Making compounds that promise to become useful drugs has just become a little easier
Researchers from the UK have developed a straightforward strategy for making compounds that have the potential to become clinical drugs. By cleverly combining robust chemistry and simple starting materials, the team accessed numerous small, diverse molecules with properties suitable for drug screening.
Even the most successful drug starts small. Pharmaceutical companies screen vast libraries of small compounds for the next lead – a molecule that interacts with a given target such as a protein or receptor. Through structural optimisation, tweaking and testing, the lead then grows into a full-fledged drug, ready for biological trials.
However, promising lead compounds often don’t make the jump to clinical drug – they’re predisposed for failure, simply because of their molecular characteristics. Drug molecules occupy a certain corner in chemical space, defined by lipophilicity, molecular weight and 3D structure, meaning there is an intrinsic link between the final drug’s and the lead’s properties. ‘One can describe the characteristics of many compounds that fail in drug development and ascribe those to certain undesirable molecular properties,’ explains Stephen Marsden, who led the University of Leeds study together with chemical biologist Adam Nelson. ‘This can be traced back very strongly to the quality of the initial lead molecules,’ says Marsden.
Marsden and his team have now shown an easy way to access lead candidates, which doesn’t require new and complex synthetic pathways to be devised. They can make 22 diverse scaffolds in an average of just three synthetic steps, from a small number of amino acid-derived building blocks and very simple known chemistry.
‘It’s a nice example of a clever strategy to make as many diverse scaffolds with the desired properties as possible,’ commends synthetic organic chemist Robert Stockman, from the University of Nottingham, UK, who was not involved in the work.
The structures and properties of Marsden’s molecules make them ideal starting points for drug discovery. ‘[Marsden’s] lead-oriented synthesis is a subset of diversity-oriented synthesis. It takes into consideration physico-chemical properties like molecular weight and lipophilicity, so that the structures are actually in the drug-like space rather than large lipophilic structures that often come out of traditional diversity-oriented synthesis,’ explains Stockman.

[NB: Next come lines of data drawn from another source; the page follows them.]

(* ===== verification/Parser.v ===== *)
(** The recursive-descent parser: [src/koschei/_parser_v09.py] with the methods
that [src/koschei/parser.py] overrides and the ones that
[src/koschei/ergonomics_syntax.py] installs.

The state is the list of tokens from [self.current] on; [_previous] is the token
just read.  The functions call each other without a structural argument, so they
take fuel, one unit per call.  Expressions inside interpolated strings are
parsed by the parser of [_parser_v09.py] itself ([legacy]), whose [or return]
does not look at lines. *)

From S2P Require Import Prelude Lexer Ast.

(** * Errors *)

(** The messages of [ParserError], by what they ask for. *)
Inductive syntax_problem :=
  | ExpectedImport | ModuleName
  | ExpectedStruct | StructName | StructOpen | StructClose | FieldName | FieldColon
  | ExpectedEnum | EnumName | EnumOpen | EnumClose | VariantName | VariantPayloadClose
  | ExpectedFn | FunctionName | FunctionOpen | ParametersClose | ParameterName | ParameterColon
  | TypeName | GenericTypeClose | TypeParameterName | TypeParametersClose
  | StartsExpected | InitialStateExpected | SigilSubject
  | BlockOpen | BlockClose
  | LetName | LetEqual | LoopVariable | LoopIn
  | AssignmentTarget
  | CallClose | MemberName | ExpressionExpected | ParenClose | ListClose
  | MapColon | MapClose | StructLiteralOpen | StructLiteralClose
  | MatchOpen | MatchVariant | MatchBinding | MatchBindingClose | MatchArrow | MatchClose
  | SingleExpression.

(** The code that [_parser_error] finds for the message, by the words in it. *)
Definition problem_code (p : syntax_problem) : Z :=
  match p with
  | VariantName | VariantPayloadClose | MatchOpen | MatchVariant | MatchBinding
  | MatchBindingClose | MatchArrow | MatchClose => 1005
  | TypeName | GenericTypeClose | TypeParameterName | TypeParametersClose
  | StartsExpected | InitialStateExpected | LetEqual => 1004
  | ModuleName | StructName | StructOpen | FieldName | FieldColon | EnumName | EnumOpen
  | FunctionName | FunctionOpen | ParameterName | ParameterColon | LetName
  | LoopVariable | LoopIn | MemberName | SigilSubject => 1003
  | _ => 1002
  end.

Inductive parse_error :=
  | ParserError (problem : syntax_problem) (line column : Z)
  | InterpolationError (source : ustring) (line column : Z) (cause : parse_error)
  | SourceError (e : lexer_error)
  | TokenIndexError.

Abbreviation parsed A := (outcome parse_error (A * list Token)).

(** A [SyntaxError] is rewrapped by [_interpolated_string]; other exceptions are not. *)
Definition is_syntax_error (e : parse_error) : bool :=
  match e with
  | ParserError _ _ _ | InterpolationError _ _ _ _ => true
  | SourceError (LexerError _ _ _) => true
  | SourceError LiteralValueError | TokenIndexError => false
  end.

(** * Reading tokens *)

Definition location (t : Token) : SourceLocation := mk_location (line t) (column t).

Definition _peek (ts : list Token) : outcome parse_error Token :=
  match ts with t :: _ => Done t | [] => Raise TokenIndexError end.

Definition _check (ty : TokenType) (ts : list Token) : bool :=
  match ts with t :: _ => bool_decide (type t = ty) | [] => false end.

Definition _check_in (types : list TokenType) (ts : list Token) : bool :=
  match ts with t :: _ => bool_decide (type t ∈ types) | [] => false end.

Definition _is_at_end (ts : list Token) : bool := _check EOF ts.

(** [_error] at the current token. *)
Definition error_here {A} (p : syntax_problem) (ts : list Token) : outcome parse_error A :=
  t ← _peek ts; Raise (ParserError p (line t) (column t)).

(** [_match]: the token it passed, if it did. *)
Definition _match (types : list TokenType) (ts : list Token) : option (Token * list Token) :=
  match ts with
  | t :: ts => if bool_decide (type t ∈ types) then Some (t, ts) else None
  | [] => None
  end.

Definition _consume (ty : TokenType) (p : syntax_problem) (ts : list Token) : parsed Token :=
  match ts with
  | t :: ts' => if bool_decide (type t = ty) then Done (t, ts') else error_here p ts
  | [] => error_here p ts
  end.

(** An optional token, such as the [;] behind a statement. *)
Definition skip (types : list TokenType) (ts : list Token) : list Token :=
  match _match types ts with Some (_, ts) => ts | None => ts end.

(** [token.value] of a name. *)
Definition text_of (t : Token) : ustring := match value t with VText s => s | _ => [] end.

(** [_OR_RETURN_STOP], with the two types that [install_syntax_v010] adds. *)
Definition _OR_RETURN_STOP : list TokenType :=
  [RIGHT_BRACE; SEMICOLON; LET; RETURN; IF_; WHILE; FOR; FN; ENUM; EOF; BREAK; CONTINUE].

(** * Types *)

(** [_type_atom] and the loop over its arguments. *)
Fixpoint _type_atom (fuel : nat) (ts : list Token) : parsed ustring :=
  match fuel with
  | O => NoFuel
  | S fuel =>
      '(token, ts) ← _consume TYPE TypeName ts;
      match _match [LESS] ts with
      | None => Done (text_of token, ts)
      | Some (_, ts) =>
          '(arguments, ts) ← type_arguments fuel ts;
          '(_, ts) ← _consume GREATER GenericTypeClose ts;
          Done (text_of token ++ u "<" ++ join (u ", ") arguments ++ u ">", ts)
      end
  end
with type_arguments (fuel : nat) (ts : list Token) : parsed (list ustring) :=
  match fuel with
  | O => NoFuel
  | S fuel =>
      '(argument, ts) ← _type_atom fuel ts;
      match _match [COMMA] ts with
      | None => Done ([argument], ts)
      | Some (_, ts) => '(arguments, ts) ← type_arguments fuel ts; Done (argument :: arguments, ts)
      end
  end.
(* ===== verification/Integrity.v ===== *)
(** Declaration uniqueness and return control flow: [src/koschei/integrity.py].

[check_program_integrity] is the pass.  [exec_statement] is an independent
description of how control can leave a statement, with every condition and the
number of iterations of every loop left open; [accepted] states with it what the
pass is for, and the pass decides it. *)

From S2P Require Import Prelude Lexer Ast.

Inductive declaration_kind := KindFunction | KindStruct | KindEnum.

(** [SemanticError]s of this pass. *)
Inductive integrity_error :=
  | DuplicateDeclaration (kind : declaration_kind) (name : ustring) (l : SourceLocation)
  | StructAndEnum (name : ustring) (l : SourceLocation)
  | MissingReturn (name : ustring) (l : SourceLocation)
  | VoidReturnsValue (name : ustring) (l : SourceLocation)
  | UnreachableStatement (l : SourceLocation).

Definition integrity_code (e : integrity_error) : Z :=
  match e with
  | DuplicateDeclaration _ _ _ => 1102
  | StructAndEnum _ _ => 1701
  | MissingReturn _ _ => 1303
  | VoidReturnsValue _ _ => 1304
  | UnreachableStatement _ => 1305
  end.

Abbreviation result A := (outcome integrity_error A).

(** * Declarations *)

(** One round of the first loop of [_validate_top_level]. *)
Fixpoint check_unique (kind : declaration_kind) (seen : gset ustring)
    (ds : list (ustring * SourceLocation)) : result () :=
  match ds with
  | [] => Done ()
  | (name, l) :: ds =>
      if bool_decide (name ∈ seen) then Raise (DuplicateDeclaration kind name l)
      else check_unique kind (seen ∪ {[name]}) ds
  end.

Fixpoint check_disjoint (struct_names : gset ustring) (ds : list (ustring * SourceLocation))
    : result () :=
  match ds with
  | [] => Done ()
  | (name, l) :: ds =>
      if bool_decide (name ∈ struct_names) then Raise (StructAndEnum name l)
      else check_disjoint struct_names ds
  end.
(* ===== verification/JsonNumber.v ===== *)
(** Exact JSON numbers: [canonical_number] of [src/koschei/data_json_v1.py].

The scanners of the parts of a number are shared by [canonical_number] and the
number method of the JSON parser, which write the same code twice.  A failing
scanner returns the text that was left, because the parser reports its offset.
The value of a number is the rational [number_value]; the theorems show that
the canonical text keeps it and is the only canonical text that has it. *)

From S2P Require Import Prelude.
From Stdlib Require Import QArith Qpower.

#[local] Open Scope Z_scope.

(** The messages of the [ValueError]s. *)
Inductive number_error :=
  | NumberEmpty
  | MissingDigits
  | LeadingZero
  | InvalidInteger
  | EmptyFraction
  | EmptyExponent
  | ExponentLimit
  | TrailingCharacters
  | NotCanonical.

#[export] Instance number_error_eq_dec : EqDecision number_error.
Proof. solve_decision. Defined.

(** A scanner returns what it read and the text behind it. *)
Abbreviation scanned A := (outcome (number_error * ustring) (A * ustring)).

(** * Scanning the parts of a number *)

Definition sign_part (s : ustring) : bool * ustring :=
  match s with
  | c :: rest => if c =? ch "-" then (true, rest) else (false, s)
  | [] => (false, s)
  end.

Definition integer_part (s : ustring) : scanned ustring :=
  match s with
  | [] => Raise (MissingDigits, s)
  | c :: rest =>
      if c =? ch "0" then
        match rest with
        | d :: _ => if is_ascii_digit d then Raise (LeadingZero, rest) else Done ([c], rest)
        | [] => Done ([c], rest)
        end
      else if (ch "1" <=? c) && (c <=? ch "9") then Done (span is_ascii_digit s)
      else Raise (InvalidInteger, s)
  end.

Definition fraction_part (s : ustring) : scanned ustring :=
  match s with
  | c :: rest =>
      if c =? ch "." then
        let '(fraction, rest') := span is_ascii_digit rest in
        if bool_decide (fraction = []) then Raise (EmptyFraction, rest)
        else Done (fraction, rest')
      else Done ([], s)
  | [] => Done ([], s)
  end.

(** The optional sign of an exponent. *)
Definition exponent_sign (s : ustring) : bool * ustring :=
  match s with
  | c :: rest =>
      if bool_decide (c ∈ u "+-") then (c =? ch "-", rest) else (false, s)
  | [] => (false, s)
  end.

Definition exponent_part (s : ustring) : scanned (option (bool * ustring)) :=
  match s with
  | c :: rest =>
      if bool_decide (c ∈ u "eE") then
        let '(exp_negative, rest) := exponent_sign rest in
        let '(digits, rest') := span is_ascii_digit rest in
        if bool_decide (digits = []) then Raise (EmptyExponent, rest)
        else Done (Some (exp_negative, digits), rest')
      else Done (None, s)
  | [] => Done (None, s)
  end.

(** * The canonical text *)

Definition lstrip0 (s : ustring) : ustring := (span (Z.eqb (ch "0")) s).2.
Definition rstrip0 (s : ustring) : ustring := rev (lstrip0 (rev s)).

Definition MAX_EXPONENT : Z := 1000000.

‘The fruits of our labour are already being tested,’ reveals Marsden. An open innovation drug discovery project called the European Lead Factory uses his compounds to create new drug screening libraries. Stockman hopes that lead-oriented synthesis will provide new antibiotics in the face of increasing bacterial resistance. ‘We’re all well aware that we’re on our last few molecules,’ he says. ‘There’s a real need for new chemical space to be screened for the next set of antibiotics. By using the simplest possible chemistry and robust well-known methodologies, industry is far more likely to use this strategy.’